Details of the model are mentionned below.

### Data
In order for the classifier to be efficient, we needed good labeled data. First we looked at the free sources data quality. For example : SPAM base on kaggle, SMS spam on UCI machine learning, etc... However, the results weren't good enough. In general, the quality of the free available data wasn't good and specific enough and thus, was leading to poor classification results.
To improve our spam vs ham classifier we needed a solution that would be efficient enough.
We found the solution to be hand labeling the tweets. It would be specific enough to lead to good classification results. But, this was a tedious process. Furthermore it we needed a sufficiently large enough database of hand labeled data. We found a remedy in designing an algorithm that would label this data for us. But how ? Since Twitter was already doing a quite good job of eliminating spam tweets, so there was no need for an extremly accurate algorithm. 

### Labeled data
To do so, we first created a list of spam words. That would help in checking whether the tweet is a spam. Then we gathered tweets from various sectors. With that data, we developped an agorithm that goes through each tweets and sees if one spam words is in the tweets if yes, the tweet is classified as spam.

Overall, our algorithm isn't perfect, a more fined-grained list of spam words would lead to more efficiency but it does perfoms well enough for the purpose of this project.

### Classification
Further below in this section we show how we train our Spam classifier on the labeled data we got from our previous algorithm. 
Then how we classify our freshly gathered clean tweets.

Finally, we'll save our ham tweets in this file:
- **twitter_data_clean_ham.csv** : contained in */7-Data/2-CleanTweets/*

## Libraries

In [9]:
# Libraries
import pandas as pd
import random
import numpy as np
from sklearn.feature_extraction.text import CountVectorizer
from sklearn.feature_extraction.text import TfidfTransformer
from sklearn.naive_bayes import MultinomialNB
from sklearn.pipeline import Pipeline
from sklearn.externals import joblib
from PIL import Image
from wordcloud import WordCloud, STOPWORDS
random.seed(1)

## Supervised Tweets Classification

In Natural Lanugage processing (NLP) in order to classify text, we need a way to transform text into a form that the machine can understand and analyze it. We call it feature extractor. Then we need a way to tell the machine which are spam and which are ham, and the machine will find the way to separate them into two groups. This step is called classification.

In our algorithm, we will use two features extractor, one will be for vectorizing the text into count of each words. These counts will help the machine understand the recurrence of certain words in a spam for example. Then we will apply a tfidf transformer which is a numerical statistic that is intended to reflect how important a word is to a document in a collection or corpus, in our case the tweet. Example ("Viagra") will have more importance than ("kicking").

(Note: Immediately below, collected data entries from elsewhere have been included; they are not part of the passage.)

(* ===== verification/TrieTree.v ===== *)
(** * Tries as trees

    The tree a trie stands for once its hash references are followed and its
    cached hashes forgotten.  A canonical tree is determined by its content. *)
From S2P Require Import Prelude TrieEncoding.
From stdpp Require Import base numbers list.
From Stdlib Require Import ZArith Lia.
#[local] Open Scope Z_scope.

Inductive tree : Type :=
| Leafless
| Value (v : list byte)
| Short (k : list byte) (t : tree)
| Full (ts : list tree).

(** Induction with a hypothesis for every child. *)
Lemma tree_rect' (P : tree -> Prop) :
  P Leafless -> (forall v, P (Value v)) -> (forall k t, P t -> P (Short k t)) -> (forall ts, Forall P ts -> P (Full ts)) ->
  forall t, P t.
Proof.
  intros H0 Hv Hs Hf. fix IH 1. intros [|v|k t|ts]; [done|apply Hv|apply Hs, IH|]. apply Hf.
  induction ts as [|t ts IHts]; constructor; [apply IH|exact IHts].
Qed.

#[export] Instance tree_leafless_dec (t : tree) : Decision (t = Leafless).
Proof. destruct t; (by left) || (by right). Defined.

(** The child that a byte of the key selects. *)
Definition slot (b : byte) : nat := Z.to_nat (b2z b).

(** The value under a key. *)
Fixpoint tget (t : tree) (k : list byte) {struct t} : option (list byte) :=
  match t with
  | Leafless => None
  | Value v => match k with [] => Some v | _ => None end
  | Short key t => if bool_decide (take (length key) k = key) then tget t (drop (length key) k) else None
  | Full ts =>
      match k with
      | [] => None
      | b :: k =>
          (fix child (ts : list tree) (i : nat) : option (list byte) :=
             match ts, i with
             | [], _ => None
             | t :: _, O => tget t k
             | _ :: ts, S i => child ts i
             end) ts (slot b)
      end
  end.
(** One more node in the database. *)
Lemma put_ok onleaf d tr t col blob : ready d tr -> leaf_ok onleaf -> subtree tr t -> is_branch t -> keyed t -> simplifyNode col = Ok (raw_node cr t) ->
  let h := BytesToHash (root_bytes cr t) in
  exists d', (let! d := db_insert d h blob col in call_onleaf onleaf col h d) = Ok d' /\ ready d' tr /\ grows d d' /\ kept cr d' t.
Proof.
  intros [Hok Hdh Hag] Hl Hsub Hb Hkey Hsim h.
  assert (forall g, exists m, expandNode (Some (Hash_Bytes h)) (raw_node cr t) g = Ok m) as Hexp.
  { intros g. eexists. by apply expandNode_node. }
  destruct (db_insert_ok d h blob col (raw_node cr t)) as (d1 & -> & Hok1 & Hh & Hother & Habs);
    [done|apply BytesToHash_word|by apply (dh_zero _ Hdh)|done|done|by apply Hag|].
  cbn [obind]. destruct (call_onleaf_ok onleaf col h d1 Hl Hok1) as (d2 & -> & Hok2 & Hsame & Habs2).
  assert (kept cr d2 t) as Hkept by (by apply Hsame).
  exists d2. split; [done|]. split; [|split; [|done]].
  - split; [done|done|]. intros u Hu Hub. destruct (decide (BytesToHash (root_bytes cr u) = h)) as [E|E].
    + apply BytesToHash_root_inj in E. pose proof (dh_inj _ Hdh u t Hu Hsub Hub Hb E) as ->. by right.
    + destruct (Hag u Hu Hub) as [Ha|Hu']; [left; by apply Habs2, Habs|right]. by apply Hsame, Hother.
  - intros h' r Hr. by apply Hsame, Hother.
Qed.

Record stored_step (c b : bool) (d : DB) (tr t : tree) (h : node) (d' : DB) : Prop := {
  ss_hashes : hashes cr b h t;
  ss_hash_ok : forall x, h = hashNode x -> hash_ok cr b x t;
  ss_grows : grows d d';
  ss_same : c = false -> d' = d;
  ss_held : c = true -> ready d' tr /\ if b then kept cr d' t else stored cr d' t
}.

Lemma store_ok onleaf c b d tr t col : inner t -> bounded t -> collapses cr col t ->
  (forall h, fst (cache col) = Some h -> h = root_bytes cr t) -> (c = true -> ready d tr /\ leaf_ok onleaf /\ subtree tr t) ->
  exists h d', store cr onleaf col (with_db c d) b = Ok (h, with_db c d') /\ stored_step c b d tr t h d'.
Proof.
  intros Hi Hbd Hcol Hcache Hc. pose proof (inner_branch t Hi) as Hb. pose proof Hcol as (Hsim & _ & Hnh & Hnn).
  assert (store cr onleaf col (with_db c d) b =
    if (zlen (enc_val (expanded cr t)) <? 32) && negb b then Ok (col, with_db c d)
    else match with_db c d with
         | None => Ok (hashNode (root_bytes cr t), None)
         | Some d => let h := BytesToHash (root_bytes cr t) in
             let! d := (let! d := db_insert d h (enc_val (expanded cr t)) col in call_onleaf onleaf col h d) in
             Ok (hashNode (root_bytes cr t), Some d)
         end) as ->.
  { unfold store. rewrite (encode_node cr Hk col t Hi Hbd Hcol).
    assert (match fst (cache col) with Some h => h | None => makeHashNode cr (enc_val (expanded cr t)) end = root_bytes cr t) as ->.
    { destruct (fst (cache col)) as [h|]; [by apply Hcache|done]. }
    assert (forall d, (let! d0 := db_insert d (BytesToHash (root_bytes cr t)) (enc_val (expanded cr t)) col in
         let! d1 := call_onleaf onleaf col (BytesToHash (root_bytes cr t)) d0 in Ok (hashNode (root_bytes cr t), Some d1)) =
       let! d1 := (let! d0 := db_insert d (BytesToHash (root_bytes cr t)) (enc_val (expanded cr t)) col in
         call_onleaf onleaf col (BytesToHash (root_bytes cr t)) d0) in Ok (hashNode (root_bytes cr t), Some d1)) as Eassoc.
    { intros x. by destruct (db_insert x _ _ _). }
    cbv zeta. destruct col; try done; by destruct c; cbn [with_db]; rewrite ?Eassoc. }
  destruct ((zlen (enc_val (expanded cr t)) <? 32) && negb b) eqn:Es.
  - apply andb_true_iff in Es as [Hs%Z.ltb_lt ->%negb_true_iff]. exists col, d. split; [done|].
    split; [by apply collapses_refers|by intros x ->|done|done|]. intros Ec. destruct (Hc Ec) as (Hr & _). split; [done|].
    intros h Eh. destruct (ref_cases cr t Hb) as [(_ & E & _)|(? & _)]; [|lia]. by destruct t; rewrite E in Eh.
  - assert (hash_ok cr b (root_bytes cr t) t) as Hh.
    { split; [done|]. destruct b; [done|]. destruct (ref_cases cr t Hb) as [(? & _)|(_ & E & _)]; [|done].
      rewrite (proj2 (Z.ltb_lt _ _)) in Es by done. done. }
    assert (forall d', grows d d' -> (c = false -> d' = d) -> (c = true -> ready d' tr /\ kept cr d' t) ->
      stored_step c b d tr t (hashNode (root_bytes cr t)) d') as Hdone.
    { intros d' Hg Hs Hkp. split; [by apply hash_hashes|by intros x [= <-]|done|done|]. intros Ec. destruct (Hkp Ec) as [Hr Hkt]. split; [done|].
      destruct b; [done|]. intros h Eh. done. }
    destruct c; cbn [with_db].
    + destruct (Hc eq_refl) as (Hr & Hl & Hsub).
      destruct (put_ok onleaf d tr t col (enc_val (expanded cr t)) Hr Hl Hsub Hb (inner_keyed t Hi) Hsim) as (d' & E & Hr' & Hg & Hkt).
      exists (hashNode (root_bytes cr t)), d'. cbv zeta in E |- *. rewrite E. split; [done|]. by apply Hdone.
    + exists (hashNode (root_bytes cr t)), d. split; [done|]. by apply Hdone.
Qed.

(** ** One node *)

Record hash_step (c b : bool) (d : DB) (tr t : tree) (h k : node) (d' : DB) : Prop := {
  hs_hashes : hashes cr b h t;
  hs_rep : rep cr d' b k t;
  hs_grows : grows d d';
  hs_same : c = false -> d' = d;
  hs_held : c = true -> ready d' tr /\ held_as cr d' b t
}.

Section node.
Context (hg hl : Z) (onleaf : option (LeafCallback (DB := DB))) (c : bool) (tr : tree) (d0 : DB).

Local Abbreviation hash := (hash cr hg hl onleaf).

(** The part of [hash] after the cached hash. *)
Definition hash_body (n : node) (od : option DB) (force : bool) : hashed (DB := DB) :=
  let! (collapsed, cached, od) := hashChildren hash n od in
  let! (hashed, od) := store cr onleaf collapsed od force in
  let cachedHash := match hashed with hashNode h => Some h | _ => None end in
  Ok (hashed, set_cached cached cachedHash match od with Some _ => true | None => false end, od).

Lemma hash_eq n od force : is_nil n = false -> hash n od force =
  match cache n, od with
  | (Some h, _), None => Ok (hashNode h, n, od)
  | (Some h, dirty), Some _ =>
      if canUnload n hg hl then Ok (hashNode h, hashNode h, od)
      else if negb dirty then Ok (hashNode h, n, od)
      else hash_body n od force
  | (None, _), _ => hash_body n od force
  end.
Proof. by destruct n. Qed.

(** What is to be shown of a node, from any larger database. *)
Definition hashable (b : bool) (n : node) (t : tree) : Prop := forall d, grows d0 d -> (c = true -> ready d tr) ->
  exists h k d', hash n (with_db c d) b = Ok (h, k, with_db c d') /\ hash_step c b d tr t h k d'.

(** A hash that is cached is given back unless the node is dirty and to be stored. *)
Lemma hashable_cached b n f t : is_nil n = false -> cache n = (fhash f, dirty f) -> canUnload n hg hl = flag_canUnload f hg hl ->
  rep cr d0 b n t -> flag_ok cr d0 b f t ->
  (forall d, grows d0 d -> (c = true -> ready d tr) -> exists h k d', hash_body n (with_db c d) b = Ok (h, k, with_db c d') /\ hash_step c b d tr t h k d') ->
  hashable b n t.
Proof.
  intros Hn Ec Eu Hr [Hfh Hfd] Hbody d Hg Hrd. rewrite hash_eq, Ec, Eu by done. destruct (fhash f) as [h|]; [|by apply Hbody].
  pose proof (hash_hashes cr b h t (Hfh h eq_refl)) as Hh. pose proof (rep_grows cr d0 d b n t Hg Hr) as Hr'. unfold flag_canUnload.
  destruct c; cbn [with_db].
  2: { exists (hashNode h), n, d. split; [done|]. by split. }
  destruct (dirty f) eqn:Ed; cbn [negb andb]; [by apply Hbody|].
  assert (held_as cr d b t) as Hheld by (by eapply held_as_grows, Hfd).
  destruct (hl <=? _); [exists (hashNode h), (hashNode h), d|exists (hashNode h), n, d]; (split; [done|]); split; try done; [|by auto|by auto].
  constructor; [by apply Hfh|done].
Qed.

(** The end of [hash]: the node is stored and its hash cached. *)
Lemma hash_finish b n f t d d1 col cached : inner t -> bounded t -> (c = true -> leaf_ok onleaf /\ subtree tr t) -> grows d d1 ->
  (c = false -> d1 = d) -> (c = true -> ready d1 tr /\ parts_held cr d1 t) -> grows d0 d -> flag_ok cr d0 b f t ->
  hashChildren hash n (with_db c d) = Ok (col, cached, with_db c d1) -> collapses cr col t -> cache col = (fhash f, dirty f) ->
  (forall d2 h, grows d1 d2 -> flag_ok cr d2 b (mkFlag h (gen f) (if c then false else dirty f)) t -> rep cr d2 b (set_cached cached h c) t) ->
  exists h k d', hash_body n (with_db c d) b = Ok (h, k, with_db c d') /\ hash_step c b d tr t h k d'.
Proof.
  intros Hi Hb Hc Hg1 Hs1 Hrd Hg0 [Hfh Hfd] E Hcol Ecol Hrep. unfold hash_body. rewrite E. cbn [obind].
  destruct (store_ok onleaf c b d1 tr t col Hi Hb Hcol) as (h & d2 & -> & [Hh Hho Hg2 Hs2 Hheld]).
  { rewrite Ecol. cbn. intros h Eh. eapply hash_ok_bytes. by apply Hfh. }
  { intros Ec. by destruct (Hc Ec), (Hrd Ec). }
  cbn [obind]. assert (match with_db c d2 with Some _ => true | None => false end = c) as -> by (by destruct c).
  eexists _, _, d2. split; [done|].
  assert (c = true -> held_as cr d2 b t) as Hheld2.
  { intros Ec. destruct (Hheld Ec) as [_ Hk']. destruct (Hrd Ec) as [_ Hp]. split; [|by destruct b].
    destruct t; try done; [by eapply held_grows|intros i u Hu; eapply held_grows; [done|by eapply Hp]]. }
  split; [done| |by etrans|intros Ec; by rewrite Hs2, Hs1|intros Ec; split; [by apply Hheld|by apply Hheld2]].
  apply Hrep; [done|]. split; cbn.
  - intros x Ex. apply Hho. destruct h; try done. by injection Ex as ->.
  - intros Ed. destruct c; [by apply Hheld2|]. rewrite Hs2, Hs1 by done. eapply held_as_grows; [exact Hg0|]. by apply Hfd.
Qed.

We now perform the training of our classifier on training dataset of our good labeled data then we test it on the fresh tweets we gathered.
For efficency and readibility purpose we use scikit-learn pipeline to train our classifier. More information available <a src="http://scikit-learn.org/stable/modules/generated/sklearn.pipeline.Pipeline.html"> **here**</a>. In our case it is used to apply subsequent models on a specific data. Since we are applying a *Count Vectorizer*, then a *tfidf Transformer* and finally a *Multinomial Naïve Bayes*

However, we also programmed a more detailed walkthrough that helps the user to understand the steps of our subsequent model. 

Which is available in the file : **training_classifier_details.ipynb** in folder */3-Spam-Filter/*

As depicted on the figure above: we are getting the data from the good labeled dataset (input and label) feeding it to the count vectorizer and the tfidf transformer (our features extractors). Then once the features have been extracted, we are feeding the results into our multinomial Naive Bayes classifier. Which will learn and tell us if it is a spam or a ham.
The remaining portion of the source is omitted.